**Exercise brief**
Please copy, exactly as they appear below, the lines from the one containing "events (tile_axis_positions p)" through the one containing "(** [e1] was".

** Entries supplied follows **

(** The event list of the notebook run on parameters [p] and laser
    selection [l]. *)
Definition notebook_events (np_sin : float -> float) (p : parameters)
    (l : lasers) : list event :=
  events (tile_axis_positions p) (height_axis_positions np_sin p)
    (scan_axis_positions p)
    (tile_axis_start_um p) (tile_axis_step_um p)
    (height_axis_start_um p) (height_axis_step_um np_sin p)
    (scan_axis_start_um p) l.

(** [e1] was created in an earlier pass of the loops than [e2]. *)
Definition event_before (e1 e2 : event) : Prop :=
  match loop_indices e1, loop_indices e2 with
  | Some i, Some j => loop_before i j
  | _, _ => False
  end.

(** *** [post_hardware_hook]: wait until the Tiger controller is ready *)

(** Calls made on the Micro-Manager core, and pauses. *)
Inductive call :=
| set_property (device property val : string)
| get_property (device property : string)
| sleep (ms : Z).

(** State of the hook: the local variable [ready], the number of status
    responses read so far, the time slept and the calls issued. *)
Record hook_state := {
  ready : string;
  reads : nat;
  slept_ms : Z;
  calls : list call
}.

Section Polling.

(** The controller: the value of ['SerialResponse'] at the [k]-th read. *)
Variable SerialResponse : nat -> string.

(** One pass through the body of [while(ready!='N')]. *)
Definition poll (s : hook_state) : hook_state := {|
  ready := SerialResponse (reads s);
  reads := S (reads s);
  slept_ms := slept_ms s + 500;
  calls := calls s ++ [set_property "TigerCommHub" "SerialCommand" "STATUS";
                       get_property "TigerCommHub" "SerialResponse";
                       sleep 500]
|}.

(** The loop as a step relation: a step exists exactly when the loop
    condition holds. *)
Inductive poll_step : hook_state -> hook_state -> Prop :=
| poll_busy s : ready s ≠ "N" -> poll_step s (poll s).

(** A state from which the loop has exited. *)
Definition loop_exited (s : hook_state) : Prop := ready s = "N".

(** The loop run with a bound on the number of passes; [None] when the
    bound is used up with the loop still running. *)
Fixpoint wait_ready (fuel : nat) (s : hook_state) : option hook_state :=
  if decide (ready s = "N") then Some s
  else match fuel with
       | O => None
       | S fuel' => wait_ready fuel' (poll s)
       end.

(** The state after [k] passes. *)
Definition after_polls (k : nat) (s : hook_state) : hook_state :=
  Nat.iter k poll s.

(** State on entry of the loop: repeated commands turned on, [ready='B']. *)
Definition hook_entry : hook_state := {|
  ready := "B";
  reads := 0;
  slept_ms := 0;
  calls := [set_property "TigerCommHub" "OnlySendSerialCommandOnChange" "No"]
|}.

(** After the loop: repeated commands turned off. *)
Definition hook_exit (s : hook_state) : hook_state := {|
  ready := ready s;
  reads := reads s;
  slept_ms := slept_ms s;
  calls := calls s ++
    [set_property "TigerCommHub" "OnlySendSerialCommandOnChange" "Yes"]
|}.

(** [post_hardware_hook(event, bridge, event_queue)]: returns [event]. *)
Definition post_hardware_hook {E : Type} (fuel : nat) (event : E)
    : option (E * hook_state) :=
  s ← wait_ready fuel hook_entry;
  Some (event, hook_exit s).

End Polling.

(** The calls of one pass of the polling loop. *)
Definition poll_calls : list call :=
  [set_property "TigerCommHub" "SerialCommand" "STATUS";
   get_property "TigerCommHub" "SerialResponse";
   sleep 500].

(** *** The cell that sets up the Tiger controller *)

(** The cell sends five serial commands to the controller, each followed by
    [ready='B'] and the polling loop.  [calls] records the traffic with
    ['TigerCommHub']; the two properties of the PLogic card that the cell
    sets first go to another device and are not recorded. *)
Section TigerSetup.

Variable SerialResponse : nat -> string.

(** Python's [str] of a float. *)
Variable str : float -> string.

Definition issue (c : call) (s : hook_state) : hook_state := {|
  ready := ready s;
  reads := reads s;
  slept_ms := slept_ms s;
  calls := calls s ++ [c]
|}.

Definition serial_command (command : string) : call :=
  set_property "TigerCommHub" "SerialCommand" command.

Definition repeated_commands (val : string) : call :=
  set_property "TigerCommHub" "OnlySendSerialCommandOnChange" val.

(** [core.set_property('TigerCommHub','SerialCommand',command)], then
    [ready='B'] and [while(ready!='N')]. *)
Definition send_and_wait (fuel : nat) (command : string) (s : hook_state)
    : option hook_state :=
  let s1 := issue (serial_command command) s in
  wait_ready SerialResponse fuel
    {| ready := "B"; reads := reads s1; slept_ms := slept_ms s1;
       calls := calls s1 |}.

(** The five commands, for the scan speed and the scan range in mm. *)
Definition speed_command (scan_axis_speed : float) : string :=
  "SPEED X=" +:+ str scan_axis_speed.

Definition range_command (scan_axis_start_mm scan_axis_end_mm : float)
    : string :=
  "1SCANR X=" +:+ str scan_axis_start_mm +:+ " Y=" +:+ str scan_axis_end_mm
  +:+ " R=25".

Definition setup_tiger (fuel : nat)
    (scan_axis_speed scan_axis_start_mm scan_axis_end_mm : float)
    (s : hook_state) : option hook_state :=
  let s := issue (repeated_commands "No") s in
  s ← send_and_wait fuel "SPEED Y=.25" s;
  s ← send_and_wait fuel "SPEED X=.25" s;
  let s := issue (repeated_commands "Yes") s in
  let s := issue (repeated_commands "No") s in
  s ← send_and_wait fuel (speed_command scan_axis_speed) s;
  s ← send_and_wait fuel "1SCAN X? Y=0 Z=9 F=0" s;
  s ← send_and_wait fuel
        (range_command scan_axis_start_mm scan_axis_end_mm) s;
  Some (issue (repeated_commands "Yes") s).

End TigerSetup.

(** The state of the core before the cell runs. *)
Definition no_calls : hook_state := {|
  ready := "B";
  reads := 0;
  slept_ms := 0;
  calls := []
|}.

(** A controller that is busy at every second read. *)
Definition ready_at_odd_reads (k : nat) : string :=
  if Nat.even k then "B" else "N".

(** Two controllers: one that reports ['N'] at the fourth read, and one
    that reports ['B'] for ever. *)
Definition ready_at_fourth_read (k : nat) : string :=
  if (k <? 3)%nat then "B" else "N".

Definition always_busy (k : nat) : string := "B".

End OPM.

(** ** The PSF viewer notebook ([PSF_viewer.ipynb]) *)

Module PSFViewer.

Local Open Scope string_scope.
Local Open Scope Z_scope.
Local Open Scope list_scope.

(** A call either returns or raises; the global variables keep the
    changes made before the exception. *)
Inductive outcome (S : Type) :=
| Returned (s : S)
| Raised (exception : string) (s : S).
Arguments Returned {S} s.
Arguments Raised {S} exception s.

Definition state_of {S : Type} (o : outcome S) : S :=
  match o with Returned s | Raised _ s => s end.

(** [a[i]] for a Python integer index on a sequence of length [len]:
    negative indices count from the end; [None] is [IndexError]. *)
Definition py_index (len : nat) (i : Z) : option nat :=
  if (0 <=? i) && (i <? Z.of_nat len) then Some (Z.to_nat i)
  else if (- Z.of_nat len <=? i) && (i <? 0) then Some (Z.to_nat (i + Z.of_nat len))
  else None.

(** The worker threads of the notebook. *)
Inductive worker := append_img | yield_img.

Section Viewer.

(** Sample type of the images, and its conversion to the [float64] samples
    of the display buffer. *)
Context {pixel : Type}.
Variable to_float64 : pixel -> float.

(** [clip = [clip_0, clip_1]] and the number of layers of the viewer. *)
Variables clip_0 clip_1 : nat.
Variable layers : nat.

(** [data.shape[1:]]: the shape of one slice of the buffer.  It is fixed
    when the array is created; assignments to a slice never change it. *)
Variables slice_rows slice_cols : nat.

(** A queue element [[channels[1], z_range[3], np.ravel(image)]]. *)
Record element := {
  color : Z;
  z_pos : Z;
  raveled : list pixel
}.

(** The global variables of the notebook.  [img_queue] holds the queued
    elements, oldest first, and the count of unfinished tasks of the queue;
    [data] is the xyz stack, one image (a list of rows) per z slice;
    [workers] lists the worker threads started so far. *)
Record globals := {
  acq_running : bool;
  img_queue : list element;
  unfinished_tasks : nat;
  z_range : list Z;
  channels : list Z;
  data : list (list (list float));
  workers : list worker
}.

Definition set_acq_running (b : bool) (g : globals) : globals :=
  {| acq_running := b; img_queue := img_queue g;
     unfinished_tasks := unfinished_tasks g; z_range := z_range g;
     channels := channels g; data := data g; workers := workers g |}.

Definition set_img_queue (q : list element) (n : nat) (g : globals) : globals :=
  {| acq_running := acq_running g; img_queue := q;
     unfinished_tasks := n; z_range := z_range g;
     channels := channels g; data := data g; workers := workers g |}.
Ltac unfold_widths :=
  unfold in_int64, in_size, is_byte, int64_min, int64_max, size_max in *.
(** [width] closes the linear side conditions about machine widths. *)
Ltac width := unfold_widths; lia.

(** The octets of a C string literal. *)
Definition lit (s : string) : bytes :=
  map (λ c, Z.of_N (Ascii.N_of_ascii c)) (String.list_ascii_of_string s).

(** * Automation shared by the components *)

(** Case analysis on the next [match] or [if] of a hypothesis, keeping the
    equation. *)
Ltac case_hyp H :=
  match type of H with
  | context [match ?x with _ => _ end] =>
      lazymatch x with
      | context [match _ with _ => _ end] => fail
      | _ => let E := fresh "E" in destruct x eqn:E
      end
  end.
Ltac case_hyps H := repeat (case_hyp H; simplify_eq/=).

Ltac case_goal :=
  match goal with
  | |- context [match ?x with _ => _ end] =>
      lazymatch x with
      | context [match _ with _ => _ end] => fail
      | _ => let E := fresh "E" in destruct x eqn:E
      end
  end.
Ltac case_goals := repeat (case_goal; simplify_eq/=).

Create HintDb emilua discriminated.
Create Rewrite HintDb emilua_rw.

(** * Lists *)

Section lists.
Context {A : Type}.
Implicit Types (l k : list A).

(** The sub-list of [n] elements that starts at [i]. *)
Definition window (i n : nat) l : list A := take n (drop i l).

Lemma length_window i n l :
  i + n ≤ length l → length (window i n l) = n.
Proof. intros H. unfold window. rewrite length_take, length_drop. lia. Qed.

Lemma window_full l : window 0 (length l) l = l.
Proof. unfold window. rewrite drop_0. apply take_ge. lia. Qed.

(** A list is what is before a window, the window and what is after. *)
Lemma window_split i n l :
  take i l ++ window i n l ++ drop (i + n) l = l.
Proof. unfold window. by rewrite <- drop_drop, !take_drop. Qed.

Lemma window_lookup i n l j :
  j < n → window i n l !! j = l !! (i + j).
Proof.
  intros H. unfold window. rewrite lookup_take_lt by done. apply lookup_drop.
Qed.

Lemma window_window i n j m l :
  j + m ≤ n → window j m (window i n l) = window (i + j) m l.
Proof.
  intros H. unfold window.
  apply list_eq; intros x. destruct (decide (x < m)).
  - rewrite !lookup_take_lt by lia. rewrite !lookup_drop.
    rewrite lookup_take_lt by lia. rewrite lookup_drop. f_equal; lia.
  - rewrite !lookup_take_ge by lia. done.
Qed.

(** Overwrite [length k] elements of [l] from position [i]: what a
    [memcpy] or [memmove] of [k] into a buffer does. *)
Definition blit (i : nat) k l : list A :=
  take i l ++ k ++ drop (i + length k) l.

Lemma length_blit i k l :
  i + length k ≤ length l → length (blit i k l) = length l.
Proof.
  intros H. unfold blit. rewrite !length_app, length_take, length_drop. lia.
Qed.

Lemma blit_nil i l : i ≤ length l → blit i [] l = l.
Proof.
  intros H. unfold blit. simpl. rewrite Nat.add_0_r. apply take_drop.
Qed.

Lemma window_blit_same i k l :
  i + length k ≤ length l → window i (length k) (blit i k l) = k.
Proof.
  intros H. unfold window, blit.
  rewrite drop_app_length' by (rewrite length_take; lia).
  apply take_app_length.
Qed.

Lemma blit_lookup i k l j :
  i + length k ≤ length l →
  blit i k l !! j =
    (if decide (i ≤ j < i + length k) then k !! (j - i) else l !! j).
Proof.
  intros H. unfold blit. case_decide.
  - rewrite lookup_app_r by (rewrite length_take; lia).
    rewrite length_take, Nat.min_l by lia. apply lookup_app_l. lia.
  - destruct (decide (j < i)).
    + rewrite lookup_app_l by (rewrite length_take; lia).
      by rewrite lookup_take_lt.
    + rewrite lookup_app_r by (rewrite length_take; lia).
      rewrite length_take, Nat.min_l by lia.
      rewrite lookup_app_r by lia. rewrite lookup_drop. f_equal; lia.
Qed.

** End of Entries supplied **
** Entries supplied follows **

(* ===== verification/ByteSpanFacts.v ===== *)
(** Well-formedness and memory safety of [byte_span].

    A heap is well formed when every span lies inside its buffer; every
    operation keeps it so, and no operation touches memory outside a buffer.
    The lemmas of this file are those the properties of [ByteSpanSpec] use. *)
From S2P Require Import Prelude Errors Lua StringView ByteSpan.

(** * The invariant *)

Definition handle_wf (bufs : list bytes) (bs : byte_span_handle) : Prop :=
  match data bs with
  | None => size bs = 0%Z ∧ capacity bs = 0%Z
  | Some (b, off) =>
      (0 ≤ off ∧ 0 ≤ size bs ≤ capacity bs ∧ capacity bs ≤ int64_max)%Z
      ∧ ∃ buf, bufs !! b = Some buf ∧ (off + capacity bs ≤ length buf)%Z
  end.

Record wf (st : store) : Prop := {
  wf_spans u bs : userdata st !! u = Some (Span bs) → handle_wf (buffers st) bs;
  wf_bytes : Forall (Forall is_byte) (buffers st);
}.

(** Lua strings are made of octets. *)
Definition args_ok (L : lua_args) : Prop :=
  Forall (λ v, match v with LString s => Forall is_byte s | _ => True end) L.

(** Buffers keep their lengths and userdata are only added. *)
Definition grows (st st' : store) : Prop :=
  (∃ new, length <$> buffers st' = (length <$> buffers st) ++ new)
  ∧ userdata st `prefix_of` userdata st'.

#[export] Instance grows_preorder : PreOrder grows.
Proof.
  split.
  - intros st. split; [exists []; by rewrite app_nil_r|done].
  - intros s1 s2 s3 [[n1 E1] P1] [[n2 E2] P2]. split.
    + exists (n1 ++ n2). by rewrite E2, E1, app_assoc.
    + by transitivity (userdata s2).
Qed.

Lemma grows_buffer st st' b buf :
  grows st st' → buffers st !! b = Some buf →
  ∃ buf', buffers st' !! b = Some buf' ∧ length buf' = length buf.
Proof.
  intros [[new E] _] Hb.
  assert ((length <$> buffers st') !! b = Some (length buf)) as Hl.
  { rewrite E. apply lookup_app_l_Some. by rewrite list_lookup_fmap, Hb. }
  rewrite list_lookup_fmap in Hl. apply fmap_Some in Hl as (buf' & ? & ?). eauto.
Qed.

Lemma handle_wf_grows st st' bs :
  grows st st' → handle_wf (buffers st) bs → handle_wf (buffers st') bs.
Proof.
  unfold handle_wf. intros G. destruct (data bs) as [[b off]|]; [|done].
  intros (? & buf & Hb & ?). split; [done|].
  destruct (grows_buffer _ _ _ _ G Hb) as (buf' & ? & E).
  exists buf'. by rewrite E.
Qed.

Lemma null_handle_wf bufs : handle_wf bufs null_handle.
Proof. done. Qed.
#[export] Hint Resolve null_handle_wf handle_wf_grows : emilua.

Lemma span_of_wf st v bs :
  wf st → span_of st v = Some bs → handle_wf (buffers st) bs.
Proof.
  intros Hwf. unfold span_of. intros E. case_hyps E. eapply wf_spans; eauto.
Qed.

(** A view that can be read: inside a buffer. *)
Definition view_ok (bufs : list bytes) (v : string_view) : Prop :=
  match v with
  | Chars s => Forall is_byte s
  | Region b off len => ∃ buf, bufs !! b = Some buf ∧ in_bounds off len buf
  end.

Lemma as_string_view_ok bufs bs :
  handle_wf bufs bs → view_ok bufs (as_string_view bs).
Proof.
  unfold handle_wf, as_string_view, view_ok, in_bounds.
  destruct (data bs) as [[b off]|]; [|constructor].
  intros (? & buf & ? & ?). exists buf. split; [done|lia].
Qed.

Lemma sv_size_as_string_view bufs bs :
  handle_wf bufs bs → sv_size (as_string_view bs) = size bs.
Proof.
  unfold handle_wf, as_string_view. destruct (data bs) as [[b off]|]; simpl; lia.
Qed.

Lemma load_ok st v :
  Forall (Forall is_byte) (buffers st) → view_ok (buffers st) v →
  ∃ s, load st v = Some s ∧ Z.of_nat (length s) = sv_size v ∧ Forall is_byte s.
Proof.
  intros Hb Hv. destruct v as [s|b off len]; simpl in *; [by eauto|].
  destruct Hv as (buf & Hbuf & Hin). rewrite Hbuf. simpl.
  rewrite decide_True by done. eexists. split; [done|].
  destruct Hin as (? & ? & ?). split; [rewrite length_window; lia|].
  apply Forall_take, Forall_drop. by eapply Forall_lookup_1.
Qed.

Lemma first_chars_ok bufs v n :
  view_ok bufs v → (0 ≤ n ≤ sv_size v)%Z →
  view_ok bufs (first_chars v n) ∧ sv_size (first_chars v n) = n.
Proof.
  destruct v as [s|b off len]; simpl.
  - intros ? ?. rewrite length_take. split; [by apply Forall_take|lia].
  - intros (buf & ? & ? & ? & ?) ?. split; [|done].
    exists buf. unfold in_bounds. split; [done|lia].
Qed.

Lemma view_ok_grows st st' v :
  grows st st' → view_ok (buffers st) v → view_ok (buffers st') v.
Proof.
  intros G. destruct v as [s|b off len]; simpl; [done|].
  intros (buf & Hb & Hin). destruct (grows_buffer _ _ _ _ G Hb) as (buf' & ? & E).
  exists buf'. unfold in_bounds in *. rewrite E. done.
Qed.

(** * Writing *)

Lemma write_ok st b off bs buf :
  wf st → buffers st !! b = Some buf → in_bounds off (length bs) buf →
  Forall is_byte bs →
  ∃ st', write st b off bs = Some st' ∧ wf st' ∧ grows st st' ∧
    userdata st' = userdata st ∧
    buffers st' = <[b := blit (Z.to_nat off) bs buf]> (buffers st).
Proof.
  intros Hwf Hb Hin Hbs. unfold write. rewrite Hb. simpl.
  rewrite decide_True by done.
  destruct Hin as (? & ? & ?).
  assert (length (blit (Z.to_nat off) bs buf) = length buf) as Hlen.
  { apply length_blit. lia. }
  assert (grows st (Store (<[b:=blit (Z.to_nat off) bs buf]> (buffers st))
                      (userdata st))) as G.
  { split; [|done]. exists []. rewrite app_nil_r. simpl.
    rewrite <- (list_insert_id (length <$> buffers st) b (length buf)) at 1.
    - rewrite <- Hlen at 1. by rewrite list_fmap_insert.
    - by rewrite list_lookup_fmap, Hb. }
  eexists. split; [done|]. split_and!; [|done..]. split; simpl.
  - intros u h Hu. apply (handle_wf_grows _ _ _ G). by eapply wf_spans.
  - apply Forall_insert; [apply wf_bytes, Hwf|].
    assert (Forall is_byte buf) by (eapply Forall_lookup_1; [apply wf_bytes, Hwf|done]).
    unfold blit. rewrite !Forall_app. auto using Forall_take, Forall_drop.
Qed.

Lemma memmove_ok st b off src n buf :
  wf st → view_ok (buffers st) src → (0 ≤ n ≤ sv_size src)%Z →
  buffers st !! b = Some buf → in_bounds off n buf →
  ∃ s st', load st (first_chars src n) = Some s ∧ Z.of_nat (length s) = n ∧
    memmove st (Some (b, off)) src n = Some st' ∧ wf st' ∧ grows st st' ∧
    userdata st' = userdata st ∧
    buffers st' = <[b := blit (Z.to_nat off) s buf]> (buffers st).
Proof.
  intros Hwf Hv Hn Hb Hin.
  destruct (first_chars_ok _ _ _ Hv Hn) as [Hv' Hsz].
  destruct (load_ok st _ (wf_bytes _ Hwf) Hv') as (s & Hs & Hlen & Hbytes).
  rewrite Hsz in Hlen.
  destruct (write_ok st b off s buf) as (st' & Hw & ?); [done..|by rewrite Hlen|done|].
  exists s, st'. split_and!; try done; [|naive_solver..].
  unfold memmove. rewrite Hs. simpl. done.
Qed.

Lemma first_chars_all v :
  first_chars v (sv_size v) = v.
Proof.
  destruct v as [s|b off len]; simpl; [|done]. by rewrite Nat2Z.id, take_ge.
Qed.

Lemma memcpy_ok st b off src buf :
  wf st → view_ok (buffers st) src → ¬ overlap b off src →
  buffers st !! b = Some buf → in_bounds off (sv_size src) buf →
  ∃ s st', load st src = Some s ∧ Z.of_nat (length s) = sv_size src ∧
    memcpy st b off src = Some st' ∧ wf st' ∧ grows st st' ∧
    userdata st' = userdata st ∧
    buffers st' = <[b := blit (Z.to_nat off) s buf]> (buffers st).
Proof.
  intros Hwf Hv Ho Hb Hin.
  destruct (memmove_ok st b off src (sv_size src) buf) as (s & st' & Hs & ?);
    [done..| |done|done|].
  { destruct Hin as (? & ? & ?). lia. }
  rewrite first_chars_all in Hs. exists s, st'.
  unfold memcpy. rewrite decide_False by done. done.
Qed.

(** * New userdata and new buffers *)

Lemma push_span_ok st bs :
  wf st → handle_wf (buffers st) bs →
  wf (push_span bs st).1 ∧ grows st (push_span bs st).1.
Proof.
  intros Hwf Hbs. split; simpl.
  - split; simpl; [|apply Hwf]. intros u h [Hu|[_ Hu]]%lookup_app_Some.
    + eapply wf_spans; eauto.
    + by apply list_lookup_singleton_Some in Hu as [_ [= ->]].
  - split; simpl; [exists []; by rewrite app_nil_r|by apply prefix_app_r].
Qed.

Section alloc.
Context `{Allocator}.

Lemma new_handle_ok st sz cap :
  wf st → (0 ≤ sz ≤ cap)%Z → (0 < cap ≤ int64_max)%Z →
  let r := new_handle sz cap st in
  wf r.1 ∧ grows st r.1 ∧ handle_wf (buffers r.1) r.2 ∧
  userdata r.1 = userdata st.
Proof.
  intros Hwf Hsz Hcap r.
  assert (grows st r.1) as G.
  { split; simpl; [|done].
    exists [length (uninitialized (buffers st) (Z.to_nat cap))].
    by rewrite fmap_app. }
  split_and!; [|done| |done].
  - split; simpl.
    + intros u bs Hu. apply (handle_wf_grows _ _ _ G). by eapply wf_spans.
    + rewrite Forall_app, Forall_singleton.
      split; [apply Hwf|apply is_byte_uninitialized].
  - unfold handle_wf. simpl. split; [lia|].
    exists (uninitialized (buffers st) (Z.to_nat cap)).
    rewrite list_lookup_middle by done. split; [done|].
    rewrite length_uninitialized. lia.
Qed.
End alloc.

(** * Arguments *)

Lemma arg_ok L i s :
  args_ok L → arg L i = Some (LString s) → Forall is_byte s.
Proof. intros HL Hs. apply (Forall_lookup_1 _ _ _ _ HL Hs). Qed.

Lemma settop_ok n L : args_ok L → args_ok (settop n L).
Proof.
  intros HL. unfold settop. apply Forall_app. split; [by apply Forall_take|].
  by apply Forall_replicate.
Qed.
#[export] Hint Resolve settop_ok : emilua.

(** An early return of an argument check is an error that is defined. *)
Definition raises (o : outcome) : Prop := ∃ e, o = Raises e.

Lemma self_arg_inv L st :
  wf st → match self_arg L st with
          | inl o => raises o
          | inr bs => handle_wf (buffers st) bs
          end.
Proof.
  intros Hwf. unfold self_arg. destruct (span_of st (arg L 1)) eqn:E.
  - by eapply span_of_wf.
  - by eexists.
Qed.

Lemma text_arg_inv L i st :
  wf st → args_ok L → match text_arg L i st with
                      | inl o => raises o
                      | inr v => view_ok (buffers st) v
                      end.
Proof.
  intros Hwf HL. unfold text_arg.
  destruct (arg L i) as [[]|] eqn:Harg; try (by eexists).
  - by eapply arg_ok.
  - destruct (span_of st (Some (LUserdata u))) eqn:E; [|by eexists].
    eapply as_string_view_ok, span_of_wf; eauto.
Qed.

** End of Entries supplied **

**Result**
  events (tile_axis_positions p) (height_axis_positions np_sin p)
    (scan_axis_positions p)
    (tile_axis_start_um p) (tile_axis_step_um p)
    (height_axis_start_um p) (height_axis_step_um np_sin p)
    (scan_axis_start_um p) l.

(** [e1] was created in an earlier pass of the loops than [e2]. *)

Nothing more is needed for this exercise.